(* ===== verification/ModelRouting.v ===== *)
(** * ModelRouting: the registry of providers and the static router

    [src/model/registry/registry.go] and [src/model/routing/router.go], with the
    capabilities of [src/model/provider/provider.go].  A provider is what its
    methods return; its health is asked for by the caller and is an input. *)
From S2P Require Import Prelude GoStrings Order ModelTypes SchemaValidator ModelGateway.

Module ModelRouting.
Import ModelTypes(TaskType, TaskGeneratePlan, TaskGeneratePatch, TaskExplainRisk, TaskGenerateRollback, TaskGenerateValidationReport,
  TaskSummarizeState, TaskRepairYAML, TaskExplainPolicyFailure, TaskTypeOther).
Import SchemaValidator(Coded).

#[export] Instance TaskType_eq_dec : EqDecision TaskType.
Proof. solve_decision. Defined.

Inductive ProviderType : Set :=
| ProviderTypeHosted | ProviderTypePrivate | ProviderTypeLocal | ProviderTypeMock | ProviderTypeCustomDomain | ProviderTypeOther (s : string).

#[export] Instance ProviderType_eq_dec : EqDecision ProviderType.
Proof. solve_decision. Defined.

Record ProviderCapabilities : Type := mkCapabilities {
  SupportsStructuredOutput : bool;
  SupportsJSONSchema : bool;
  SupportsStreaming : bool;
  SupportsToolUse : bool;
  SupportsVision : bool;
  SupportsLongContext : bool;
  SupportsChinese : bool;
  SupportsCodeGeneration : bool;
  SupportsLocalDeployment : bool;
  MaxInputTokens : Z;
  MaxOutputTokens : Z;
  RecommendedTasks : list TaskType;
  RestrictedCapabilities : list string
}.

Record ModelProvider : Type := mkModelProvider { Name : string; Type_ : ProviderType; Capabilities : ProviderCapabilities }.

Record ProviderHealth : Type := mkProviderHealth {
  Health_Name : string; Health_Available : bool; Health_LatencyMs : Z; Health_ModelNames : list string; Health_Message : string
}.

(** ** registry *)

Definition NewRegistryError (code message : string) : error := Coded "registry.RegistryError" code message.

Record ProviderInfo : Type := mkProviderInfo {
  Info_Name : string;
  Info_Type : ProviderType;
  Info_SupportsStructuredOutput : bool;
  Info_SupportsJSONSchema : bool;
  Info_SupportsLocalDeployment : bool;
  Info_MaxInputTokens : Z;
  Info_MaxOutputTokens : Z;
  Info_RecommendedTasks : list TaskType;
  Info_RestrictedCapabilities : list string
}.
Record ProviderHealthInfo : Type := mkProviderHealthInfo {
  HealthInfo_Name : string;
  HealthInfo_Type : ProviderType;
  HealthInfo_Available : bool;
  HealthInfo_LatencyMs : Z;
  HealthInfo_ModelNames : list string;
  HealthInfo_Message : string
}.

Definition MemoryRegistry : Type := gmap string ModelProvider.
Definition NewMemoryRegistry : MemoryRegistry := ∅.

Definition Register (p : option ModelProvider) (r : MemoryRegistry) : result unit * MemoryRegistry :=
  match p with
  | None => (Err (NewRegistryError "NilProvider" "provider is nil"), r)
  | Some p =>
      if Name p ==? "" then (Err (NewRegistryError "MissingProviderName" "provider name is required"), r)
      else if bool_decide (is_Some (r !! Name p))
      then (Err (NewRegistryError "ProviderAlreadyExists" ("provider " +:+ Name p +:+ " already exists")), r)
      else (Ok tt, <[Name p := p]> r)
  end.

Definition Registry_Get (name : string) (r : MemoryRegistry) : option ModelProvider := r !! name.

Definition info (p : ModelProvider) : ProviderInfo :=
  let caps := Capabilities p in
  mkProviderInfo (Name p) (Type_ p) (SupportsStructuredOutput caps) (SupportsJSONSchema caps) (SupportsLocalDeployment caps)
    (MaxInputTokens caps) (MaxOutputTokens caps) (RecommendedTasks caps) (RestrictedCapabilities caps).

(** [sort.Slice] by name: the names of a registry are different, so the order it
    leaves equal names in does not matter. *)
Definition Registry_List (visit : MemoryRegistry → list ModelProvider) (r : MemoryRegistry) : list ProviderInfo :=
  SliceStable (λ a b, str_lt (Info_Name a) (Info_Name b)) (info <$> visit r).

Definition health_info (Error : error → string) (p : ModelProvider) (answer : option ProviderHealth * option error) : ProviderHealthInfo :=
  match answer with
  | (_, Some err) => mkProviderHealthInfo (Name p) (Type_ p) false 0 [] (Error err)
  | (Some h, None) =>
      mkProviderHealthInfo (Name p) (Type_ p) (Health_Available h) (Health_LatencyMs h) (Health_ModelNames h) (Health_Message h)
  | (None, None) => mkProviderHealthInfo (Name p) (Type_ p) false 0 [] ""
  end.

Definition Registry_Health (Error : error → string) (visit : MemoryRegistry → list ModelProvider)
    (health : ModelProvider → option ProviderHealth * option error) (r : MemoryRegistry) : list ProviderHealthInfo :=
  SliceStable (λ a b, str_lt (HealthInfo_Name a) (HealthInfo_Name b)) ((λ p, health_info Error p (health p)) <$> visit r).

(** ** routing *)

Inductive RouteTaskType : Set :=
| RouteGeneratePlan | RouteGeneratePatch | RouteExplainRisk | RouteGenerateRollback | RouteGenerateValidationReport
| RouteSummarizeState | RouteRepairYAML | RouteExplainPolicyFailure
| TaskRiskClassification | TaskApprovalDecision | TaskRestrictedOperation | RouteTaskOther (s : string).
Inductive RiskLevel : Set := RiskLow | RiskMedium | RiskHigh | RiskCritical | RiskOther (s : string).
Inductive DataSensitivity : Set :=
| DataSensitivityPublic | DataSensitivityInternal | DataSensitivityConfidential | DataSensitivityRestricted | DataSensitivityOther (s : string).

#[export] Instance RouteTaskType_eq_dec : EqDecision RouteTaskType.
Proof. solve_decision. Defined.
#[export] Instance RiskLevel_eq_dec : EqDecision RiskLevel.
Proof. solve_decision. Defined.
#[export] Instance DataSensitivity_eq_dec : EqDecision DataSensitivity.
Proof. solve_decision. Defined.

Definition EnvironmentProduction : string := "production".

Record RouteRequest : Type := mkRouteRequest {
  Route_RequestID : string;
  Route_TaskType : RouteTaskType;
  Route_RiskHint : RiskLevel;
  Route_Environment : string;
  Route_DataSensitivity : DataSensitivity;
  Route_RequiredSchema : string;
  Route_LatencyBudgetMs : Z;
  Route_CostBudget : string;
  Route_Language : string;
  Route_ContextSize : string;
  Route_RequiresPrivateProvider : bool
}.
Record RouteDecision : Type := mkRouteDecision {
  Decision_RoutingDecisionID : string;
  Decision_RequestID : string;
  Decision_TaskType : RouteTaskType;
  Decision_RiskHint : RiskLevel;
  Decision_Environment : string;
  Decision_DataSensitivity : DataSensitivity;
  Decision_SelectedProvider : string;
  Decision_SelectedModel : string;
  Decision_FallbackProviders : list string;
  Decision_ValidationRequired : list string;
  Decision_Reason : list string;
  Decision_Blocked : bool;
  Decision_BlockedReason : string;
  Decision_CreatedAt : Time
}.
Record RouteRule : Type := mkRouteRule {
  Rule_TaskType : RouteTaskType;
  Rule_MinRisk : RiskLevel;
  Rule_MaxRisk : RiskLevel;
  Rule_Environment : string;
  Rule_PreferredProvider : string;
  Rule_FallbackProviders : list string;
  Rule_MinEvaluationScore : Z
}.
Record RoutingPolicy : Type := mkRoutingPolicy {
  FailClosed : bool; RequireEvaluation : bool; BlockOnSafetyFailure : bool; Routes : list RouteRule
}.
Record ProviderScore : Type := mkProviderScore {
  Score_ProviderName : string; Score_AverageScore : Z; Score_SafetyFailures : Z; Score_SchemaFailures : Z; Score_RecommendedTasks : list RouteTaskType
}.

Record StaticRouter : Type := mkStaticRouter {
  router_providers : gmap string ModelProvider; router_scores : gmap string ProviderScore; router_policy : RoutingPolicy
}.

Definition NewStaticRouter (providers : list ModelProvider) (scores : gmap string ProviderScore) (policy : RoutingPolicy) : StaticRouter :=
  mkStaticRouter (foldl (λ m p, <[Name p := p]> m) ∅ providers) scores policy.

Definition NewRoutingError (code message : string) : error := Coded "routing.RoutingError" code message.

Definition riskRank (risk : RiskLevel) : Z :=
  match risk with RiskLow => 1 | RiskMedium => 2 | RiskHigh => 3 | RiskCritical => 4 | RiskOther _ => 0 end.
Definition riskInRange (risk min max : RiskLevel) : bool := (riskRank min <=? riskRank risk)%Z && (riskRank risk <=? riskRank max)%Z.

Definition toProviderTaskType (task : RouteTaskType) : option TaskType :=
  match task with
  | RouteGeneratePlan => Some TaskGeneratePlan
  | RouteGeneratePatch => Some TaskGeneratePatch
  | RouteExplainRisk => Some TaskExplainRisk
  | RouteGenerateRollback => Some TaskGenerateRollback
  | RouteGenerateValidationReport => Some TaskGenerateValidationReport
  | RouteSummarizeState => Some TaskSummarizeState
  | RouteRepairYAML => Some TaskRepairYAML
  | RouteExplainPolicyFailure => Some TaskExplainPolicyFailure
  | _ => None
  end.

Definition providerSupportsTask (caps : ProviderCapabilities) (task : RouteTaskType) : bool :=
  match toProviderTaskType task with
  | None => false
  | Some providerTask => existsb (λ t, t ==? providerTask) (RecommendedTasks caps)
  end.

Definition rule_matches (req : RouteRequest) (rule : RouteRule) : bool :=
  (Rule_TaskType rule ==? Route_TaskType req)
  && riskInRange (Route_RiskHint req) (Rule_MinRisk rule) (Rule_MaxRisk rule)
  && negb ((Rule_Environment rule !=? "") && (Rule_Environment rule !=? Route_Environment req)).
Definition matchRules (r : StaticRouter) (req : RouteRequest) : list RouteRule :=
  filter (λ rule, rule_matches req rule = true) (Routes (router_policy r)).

•••••

Read the entries and select each line where the word "SchemaValidator" is found.

Result for this exercise:
From S2P Require Import Prelude GoStrings Order ModelTypes SchemaValidator ModelGateway.
Import SchemaValidator(Coded).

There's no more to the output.